Au sein d’une société, un responsable d’équipe d’une centaine de personne avait été licencié pour faute grave en raison d’un harcèlement sexuel. L’employeur reprochait à ce dernier d’avoir adressé à plusieurs reprises, sur une période de deux ans, des SMS au contenu déplacé et pornographique à une salariée dont il était le supérieur hiérarchique. La Cour d’Appel avait requalifié le licenciement pour faute grave en licenciement fondé sur une cause réelle et sérieuse. La Cour de cassation rejette les pourvois interjetés par l’employeur et le salarié à l’encontre de cette décision.
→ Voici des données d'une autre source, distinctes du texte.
Lemma block_step fuel : block_claim fuel -> loop_claim fuel -> block_claim (S fuel).
Proof.
  intros IHb IHl depth code s Hc Hl Hs. cbn [execute_block].
  destruct (remaining code (pos s) =? 0); [split; [done|split; [by eapply st_le_refl|done]]|].
  unfold bind at 1. pose proof (rd_opcode code s Hc Hs) as Hrd.
  destruct (rd code read_byte s) as [s0 [op|e| |]]; try done.
  2: { destruct Hrd as (? & ? & He). split; [done|]. split; [done|]. by destruct e. }
  destruct Hrd as (H0 & L0 & P0 & _).
  apply after_charge; try done; [|lia]. clear s0 H0 L0 P0.
  intros s1 s2 H2 L2 L12 P2 Gle Hcl.
  assert (class_of op <> GFree -> room code s s2) as Hroom.
  { intros Hnf. destruct Hcl as [|Hg]; [done|]. split; [done|]. split; [done|].
    pose proof (need_charged code L Hl s s1 s2 Hg L12 Hs H2). split; [done|].
    pose proof (gas_left_mono _ _ (proj2 L12)). lia. }
  destruct class_branch as (C2 & C3 & C4 & CC & CD & C10).
  destruct (Z.eqb_spec op 0x00); [by apply throw_ok|].
  destruct (Z.eqb_spec op 0x02) as [->|].
  { eapply leaf_room; [done..|apply leaf_rd, read_byte_reads|by apply Hroom|].
    intros _ s3 _ Hr. by apply block_then_next. }
  destruct (Z.eqb_spec op 0x03) as [->|].
  { eapply leaf_room; [done..|apply leaf_rd, read_byte_reads|by apply Hroom|].
    intros _ s3 _ Hr. eapply leaf_room; [done..|apply leaf_get_pos|exact Hr|].
    intros st s4 Hst Hr4. by apply loop_then_next. }
  destruct (Z.eqb_spec op 0x04) as [->|].
  { eapply leaf_room; [done..|apply leaf_rd, read_byte_reads|by apply Hroom|].
    intros _ s3 _ Hr. eapply leaf_room; [done..|apply leaf_pop_i32|exact Hr|].
    intros c s4 _ Hr4. destruct (negb (c =? 0)); [by apply block_then_next|].
    eapply leaf_room; [done..|apply leaf_skip, skip_to_else_or_end_ok|exact Hr4|].
    intros _ s5 _ Hr5. eapply leaf_room; [done..|apply leaf_at_else|exact Hr5|].
    intros [] s6 _ Hr6; [by apply block_then_next|by apply next_ok]. }
  destruct (Z.eqb_spec op 0x05); [by eapply bpost_end; [|apply leaf_skip, skip_to_end_ok|..]|].
  destruct (Z.eqb_spec op 0x0B); [by eapply bpost_end; [|apply (leaf_ret code tt (fun _ => True))|..]|].
  destruct (Z.eqb_spec op 0x0C) as [->|].
  { eapply leaf_room; [done..|apply leaf_rd, read_u32_reads|by apply Hroom|].
    intros tgt s3 Hn (H3 & L3 & _ & G3). apply throw_ok; [done..|]. unfold in_range in Hn. lia. }
  destruct (Z.eqb_spec op 0x0D) as [->|].
  { eapply leaf_room; [done..|apply leaf_rd, read_u32_reads|by apply Hroom|].
    intros tgt s3 Hn Hr. eapply leaf_room; [done..|apply leaf_pop_i32|exact Hr|].
    intros c s4 _ Hr4. destruct (negb (c =? 0)); [|by apply next_ok].
    destruct Hr4 as (H4 & L4 & _ & G4). apply throw_ok; [done..|]. unfold in_range in Hn. lia. }
  destruct (Z.eqb_spec op 0x0F); [by apply throw_ok|].
  destruct (Z.eqb_spec op 0x10) as [->|].
  { eapply leaf_room; [done..|apply leaf_rd, read_u32_reads|by apply Hroom|].
    intros i s3 Hi Hr. unfold in_range in Hi.
    eapply leaf_room; [done..|apply leaf_lift, callee_type_ok; lia|exact Hr|]. intros t s4 _ Hr4.
    eapply leaf_room; [done..|apply leaf_split_args|exact Hr4|]. intros args s5 Ha Hr5.
    apply call_then_next; try done. lia. }
  eapply bpost_leaf; [done|apply exec_plain_leaf|done|done|]. intros _ s3 _ H3 L3 P3.
  pose proof (st_le_trans _ _ _ L2 L3) as Ls3.
  eapply bpost_from; [by apply IHb|done|].
  pose proof (need_free code L Hl s s3 ltac:(lia) Ls3 Hs H3). lia.
Qed.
En premier lieu, la Cour précise que pour qualifier des faits de harcèlement sexuel, l’attitude de la victime doit être analysée. En l’espèce, les juges constatent que la salariée présumée victime avait répondu aux SMS du salarié licencié, sans que l’on ne puisse identifier lequel avait adressé le premier message, ni que l’auteur présumé du harcèlement moral ait été invité à cesser tout envoi. En outre, la Cour souligne que la salariée avait adopté sur le lieu de travail à l’égard du salarié licencié une attitude très familière de séduction. Enfin, la Cour constate l’absence de toute pression grave ou de toute situation intimidante, hostile ou offensante à l’encontre de la salariée. Ainsi, l’attitude ambiguë de la salariée qui a volontairement participé à un jeu de séduction réciproque exclut que les faits puissent être qualifiés de harcèlement sexuel.

En second lieu, le salarié licencié soutenait que les faits reprochés relevaient de sa vie personnelle et qu’en conséquence, ils ne pouvaient fonder un licenciement pour motif disciplinaire. La Cour de Cassation rejette également cette argumentation. La Cour retient que ces messages ont été adressés par le salarié depuis son téléphone professionnel et que son comportement lui a fait perdre toute autorité et toute crédibilité dans l’exercice de sa fonction de direction, dès lors incompatibles avec ses responsabilités.

En définitive, si les faits ne peuvent être qualifiés de harcèlement sexuel compte tenu de l’attitude de la salariée, il n’en demeure pas moins que l’attitude du supérieur hiérarchique reste fautive et justifie son licenciement.